*** Data for processing ***
(** * slack_delete.py: listing and deleting media files of a Slack workspace

    A shallow embedding of [src/slack_delete.py] and the properties of its
    three functions [list_files], [delete_files] and [main].

    Modelling choices.
    - Python values that [json.loads] can produce are the type [pyval];
      a Python [dict] with string keys is a [gmap string pyval].  JSON
      floats are left out: the remote reports sizes and timestamps as
      integers.
    - A Python [str] is a [string] (its UTF-8 bytes); the three needles of
      the substring test are ASCII, for which the byte-wise and the
      character-wise tests agree.
    - The script talks to the outside through [print], [requests.get],
      [time.sleep] and the clock.  The first three are recorded, in order,
      in a trace of [event]s.  What the outside answers is a [world]: a
      record of oracles that see the trace so far.
    - Exceptions are values of [exn]; a computation is a function from the
      trace to a [result] and the new trace, so the trace survives a raise.
      The remote call, the JSON parser, the sleep and the conversions can
      raise; writing to the console and reading the clock cannot. *)

From stdpp Require Import base strings gmap list.
From Stdlib Require Import ZArith Lia Ascii.

Set Warnings "-register-all".
#[local] Open Scope Z_scope.

(** ** Python values *)

Inductive pyval : Type :=
| PNone
| PBool (b : bool)
| PInt (z : Z)
| PStr (s : string)
| PList (l : list pyval)
| PDict (d : gmap string pyval).

Inductive exn : Type :=
| KeyboardInterrupt
| SystemExit (code : Z)
| KeyError (key : string)
| TypeError
| ValueError
| UnboundLocalError (var : string)
| OtherError (name : string).

Inductive result (A : Type) : Type :=
| Ok (a : A)
| Raise (e : exn).
Arguments Ok {A} a.
Arguments Raise {A} e.

#[export] Instance result_ret : MRet result := @Ok.
#[export] Instance result_bind : MBind result :=
  fun A B f r => match r with Ok a => f a | Raise e => Raise e end.

(** [d[k]] on a dict. *)
Definition dict_getitem (d : gmap string pyval) (k : string) : result pyval :=
  match d !! k with
  | Some v => Ok v
  | None => Raise (KeyError k)
  end.

(** [v[k]] with a string subscript [k]: only a dict accepts it. *)
Definition getitem (v : pyval) (k : string) : result pyval :=
  match v with
  | PDict d => dict_getitem d k
  | _ => Raise TypeError
  end.

(** Truth value of an object, as [if v:] tests it. *)
Definition truthy (v : pyval) : bool :=
  match v with
  | PNone => false
  | PBool b => b
  | PInt z => negb (z =? 0)
  | PStr s => negb (String.eqb s "")
  | PList l => match l with [] => false | _ => true end
  | PDict d => match map_to_list d with [] => false | _ => true end
  end.

(** [needle in hay] on two strings: [needle] occurs in [hay]. *)
Fixpoint str_contains (needle hay : string) : bool :=
  String.prefix needle hay ||
  match hay with
  | EmptyString => false
  | String _ rest => str_contains needle rest
  end.

(** [needle in hay] for a string [needle] and any object [hay]. *)
Definition py_contains (needle : string) (hay : pyval) : result bool :=
  match hay with
  | PStr s => Ok (str_contains needle s)
  | PList l =>
      Ok (existsb (fun x => match x with
                            | PStr s => String.eqb s needle
                            | _ => false
                            end) l)
  | PDict d => Ok (match d !! needle with Some _ => true | None => false end)
  | _ => Raise TypeError
  end.

(** [for f in v]: the items the loop sees.  A dict yields its keys (their
    order plays no role below: every key is a string). *)
Definition py_iter (v : pyval) : result (list pyval) :=
  match v with
  | PList l => Ok l
  | PStr s =>
      Ok (map (fun c => PStr (String c EmptyString))
              (String.list_ascii_of_string s))
  | PDict d => Ok (map (fun kv => PStr (fst kv)) (map_to_list d))
  | _ => Raise TypeError
  end.

(** [sum(l)] and [any(l)]. *)
Definition py_sum (l : list Z) : Z := fold_left Z.add l 0.
Definition py_any (l : list bool) : bool := existsb (fun b => b) l.

(** ** Events and the outside world *)

(** What a [print] call writes: a literal, a [%]-formatted line (kept as the
    format and its argument tuple), or the list of 5-tuples of line 112. *)
Inductive output : Type :=
| Text (s : string)
| Formatted (fmt : string) (args : list pyval)
| Listing (rows : list (list pyval)).

Inductive event : Type :=
| EPrint (o : output)
| EGet (uri : string) (params : gmap string pyval)
| ESleep (secs : Z).

Definition trace : Type := list event.

Record world : Type := {
  (** [requests.get(uri, params=params).text], given the trace so far *)
  requests_get : trace -> string -> gmap string pyval -> result string;
  (** [time.sleep(secs)]: returns, or is interrupted *)
  time_sleep : trace -> Z -> result unit;
  (** [int(time.time())] *)
  time_time : trace -> Z;
  (** [datetime.now().strftime('%Y-%m-%d %H:%M:%S')] *)
  datetime_now : trace -> string;
  (** [json.loads(text)] *)
  json_loads : string -> result pyval;
  (** [int(s)] on a string *)
  int_of_str : string -> result Z;
  (** [datetime.fromtimestamp(v).strftime('%Y-%m-%d %H:%M:%S')] *)
  fromtimestamp : pyval -> result string
}.

(** ** Computations: trace passing with exceptions *)

Definition M (A : Type) : Type := trace -> result A * trace.

#[export] Instance M_ret : MRet M := fun A a tr => (Ok a, tr).
#[export] Instance M_bind : MBind M :=
  fun A B f m tr =>
    match m tr with
    | (Ok a, tr') => f a tr'
    | (Raise e, tr') => (Raise e, tr')
    end.

Definition raise {A : Type} (e : exn) : M A := fun tr => (Raise e, tr).
Definition lift {A : Type} (r : result A) : M A := fun tr => (r, tr).

(** The events a run adds are those after the first [length tr0] ones. *)
Definition added (tr0 tr : trace) : trace := drop (length tr0) tr.

Definition is_get (e : event) : bool :=
  match e with EGet _ _ => true | _ => false end.
Definition is_io (e : event) : bool :=
  match e with EPrint _ => false | _ => true end.

(** The remote requests of a trace, and its requests and sleeps. *)
Definition requests (tr : trace) : trace := List.filter is_get tr.
Definition remote_io (tr : trace) : trace := List.filter is_io tr.

(** ** The script *)

Definition mimetypes : list string := ["audio"; "image"; "video"]%string.
Definition wait_seconds : Z := 2.

Definition files_list_uri : string := "https://slack.com/api/files.list".
Definition files_delete_uri : string := "https://slack.com/api/files.delete".

Section Script.

Variable w : world.

Definition print (o : output) : M unit := fun tr => (Ok tt, tr ++ [EPrint o]).

Definition get_text (uri : string) (params : gmap string pyval) : M string :=
  fun tr => (requests_get w tr uri params, tr ++ [EGet uri params]).

Definition sleep (secs : Z) : M unit :=
  fun tr => (time_sleep w tr secs, tr ++ [ESleep secs]).

(** py: [current_timestamp] *)
Definition current_timestamp : M string :=
  fun tr => (Ok (datetime_now w tr), tr).

(** py: [calculate_days] *)
Definition calculate_days (days : Z) : M Z :=
  fun tr => (Ok (time_time w tr - days * 24 * 60 * 60), tr).

(** [int(v)] *)
Definition py_int (v : pyval) : result Z :=
  match v with
  | PInt z => Ok z
  | PBool b => Ok (if b then 1 else 0)
  | PStr s => int_of_str w s
  | _ => Raise TypeError
  end.

(** [any([mimetype in f['mimetype'] for mimetype in mimetypes])] *)
Definition is_media (f : pyval) : result bool :=
  bs ← mapM (fun mimetype =>
               m ← getitem f "mimetype"; py_contains mimetype m)
            mimetypes;
  Ok (py_any bs).

(** The dict appended to [files] for a listed file [f] (lines 86-92); the
    items are evaluated in the order written. *)
Definition file_record (f : pyval) : result (gmap string pyval) :=
  id ← getitem f "id";
  name ← getitem f "name";
  ts ← getitem f "timestamp";
  t ← fromtimestamp w ts;
  m ← getitem f "mimetype";
  sz ← getitem f "size";
  Ok (<["id" := id]> (<["name" := name]> (<["timestamp" := PStr t]>
       (<["mimetype" := m]> (<["size" := sz]> ∅))))).

(** The loop of lines 84-92 over the items of [resp], [files] being the
    list built so far. *)
Fixpoint collect (resp : list pyval) (files : list (gmap string pyval))
  : result (list (gmap string pyval)) :=
  match resp with
  | [] => Ok files
  | f :: rest =>
      b ← is_media f;
      if (b : bool) then r ← file_record f; collect rest (files ++ [r])
      else collect rest files
  end.

(** The [params] of the listing request (lines 74-77). *)
Definition list_params (token : string) (days count : Z)
  : M (gmap string pyval) :=
  if negb (days =? 0) then
    ts_to ← calculate_days days;
    mret (<["token" := PStr token]> (<["count" := PInt count]>
           (<["ts_to" := PInt ts_to]> ∅)))
  else
    mret (<["token" := PStr token]> (<["count" := PInt count]> ∅)).

(** py: [list_files] *)
Definition list_files (token : string) (days count : Z)
  : M (list (gmap string pyval)) :=
  now ← current_timestamp;
  print (Formatted "[*] %s delete files older than %s days"
                   [PStr now; PInt days]);;
  params ← list_params token days count;
  let uri := files_list_uri in
  text ← get_text uri params;
  resp ← lift (v ← json_loads w text; getitem v "files");
  items ← lift (py_iter resp);
  lift (collect items []).

(** The local variables of [delete_files]; [None] is an unbound name. *)
Record locals : Type := {
  count : option Z;
  size_to_delete : option Z;
  num_files : option Z
}.

Definition local (name : string) (v : option Z) : result Z :=
  match v with
  | Some z => Ok z
  | None => Raise (UnboundLocalError name)
  end.

(** One round of the loop of lines 117-125, after [count += 1]. *)
Definition delete_item (token uri : string) (f : gmap string pyval) : M unit :=
  id ← lift (dict_getitem f "id");
  let params := <["token" := PStr token]> (<["file" := id]> ∅) in
  text ← get_text uri params;
  dresponse ← lift (json_loads w text);
  sleep wait_seconds;;
  ok ← lift (getitem dresponse "ok");
  if truthy ok then
    now ← current_timestamp;
    id ← lift (dict_getitem f "id");
    name ← lift (dict_getitem f "name");
    ts ← lift (dict_getitem f "timestamp");
    print (Formatted "[+] %s Deleted: [%s] %s (%s)" [PStr now; id; name; ts])
  else
    now ← current_timestamp;
    id ← lift (dict_getitem f "id");
    name ← lift (dict_getitem f "name");
    reason ← lift (getitem dresponse "error");
    print (Formatted "[!] %s Unable to delete: [%s] %s, reason: %s"
                     [PStr now; id; name; reason]).

(** The loop of lines 117-125; [c] is the value of [count] on entry.  The
    counter is returned also when a round raises. *)
Fixpoint delete_loop (token uri : string) (files : list (gmap string pyval))
  (c : Z) (tr : trace) : result unit * Z * trace :=
  match files with
  | [] => (Ok tt, c, tr)
  | f :: rest =>
      let c := c + 1 in
      match delete_item token uri f tr with
      | (Ok _, tr') => delete_loop token uri rest c tr'
      | (Raise e, tr') => (Raise e, c, tr')
      end
  end.

(** A row of the table of line 112. *)
Definition listing_row (f : gmap string pyval) : result (list pyval) :=
  id ← dict_getitem f "id";
  name ← dict_getitem f "name";
  ts ← dict_getitem f "timestamp";
  m ← dict_getitem f "mimetype";
  sz ← dict_getitem f "size";
  Ok [id; name; ts; m; sz].

(** [[int(f['size']) for f in files]] *)
Definition sizes (files : list (gmap string pyval)) : result (list Z) :=
  mapM (fun f => v ← dict_getitem f "size"; py_int v) files.

(** The two lines printed before the loop (lines 111-112): the totals, then
    the table of the records. *)
Definition report (files : list (gmap string pyval)) (n size : Z) : M unit :=
  now ← current_timestamp;
  print (Formatted "[i] %s found %s files in %s bytes"
                   [PStr now; PInt n; PInt size]);;
  rows ← lift (mapM listing_row files);
  print (Listing rows).

(** The [try] block of [delete_files] (lines 106-125): the outcome, the
    local variables when the block is left, and the trace. *)
Definition delete_try (token : string) (files : list (gmap string pyval))
  (view_only : bool) (tr : trace) : result unit * locals * trace :=
  let uri := files_list_uri in
  match sizes files with
  | Raise e =>
      (Raise e,
       {| count := Some 0; size_to_delete := None; num_files := None |}, tr)
  | Ok ss =>
      let size := py_sum ss in
      let n := Z.of_nat (length files) in
      let bound c :=
        {| count := Some c;
           size_to_delete := Some size;
           num_files := Some n |} in
      match report files n size tr with
      | (Raise e, tr1) => (Raise e, bound 0, tr1)
      | (Ok _, tr1) =>
          if view_only then (Ok tt, bound 0, tr1)
          else
            let '(r, c, tr2) := delete_loop token uri files 0 tr1 in
            (r, bound c, tr2)
      end
  end.

(** The [finally] block (line 128). *)
Definition delete_finally (l : locals) : M unit :=
  now ← current_timestamp;
  size ← lift (local "size_to_delete" (size_to_delete l));
  n ← lift (local "num_files" (num_files l));
  c ← lift (local "count" (count l));
  print (Formatted
    "[i] %s Attempted to delete %s bytes in %s files, actually deleted %s files"
    [PStr now; PInt size; PInt n; PInt c]).

(** py: [delete_files].  The [finally] block runs however the [try] block
    ends; an exception of its own replaces the pending outcome. *)
Definition delete_files (token : string) (files : list (gmap string pyval))
  (view_only : bool) : M unit :=
  fun tr =>
    let '(r, l, tr1) := delete_try token files view_only tr in
    match delete_finally l tr1 with
    | (Ok _, tr2) => (r, tr2)
    | (Raise e, tr2) => (Raise e, tr2)
    end.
*** End of Data for processing ***
• Instructions for the task: Produce only the lines from the line containing "(** [requests.get(uri, params=params).text], given" through the line containing "match m tr with", inclusive of both, exactly as they stand in the entries above.

• Solution to the problem:
  (** [requests.get(uri, params=params).text], given the trace so far *)
  requests_get : trace -> string -> gmap string pyval -> result string;
  (** [time.sleep(secs)]: returns, or is interrupted *)
  time_sleep : trace -> Z -> result unit;
  (** [int(time.time())] *)
  time_time : trace -> Z;
  (** [datetime.now().strftime('%Y-%m-%d %H:%M:%S')] *)
  datetime_now : trace -> string;
  (** [json.loads(text)] *)
  json_loads : string -> result pyval;
  (** [int(s)] on a string *)
  int_of_str : string -> result Z;
  (** [datetime.fromtimestamp(v).strftime('%Y-%m-%d %H:%M:%S')] *)
  fromtimestamp : pyval -> result string
}.

(** ** Computations: trace passing with exceptions *)

Definition M (A : Type) : Type := trace -> result A * trace.

#[export] Instance M_ret : MRet M := fun A a tr => (Ok a, tr).
#[export] Instance M_bind : MBind M :=
  fun A B f m tr =>
    match m tr with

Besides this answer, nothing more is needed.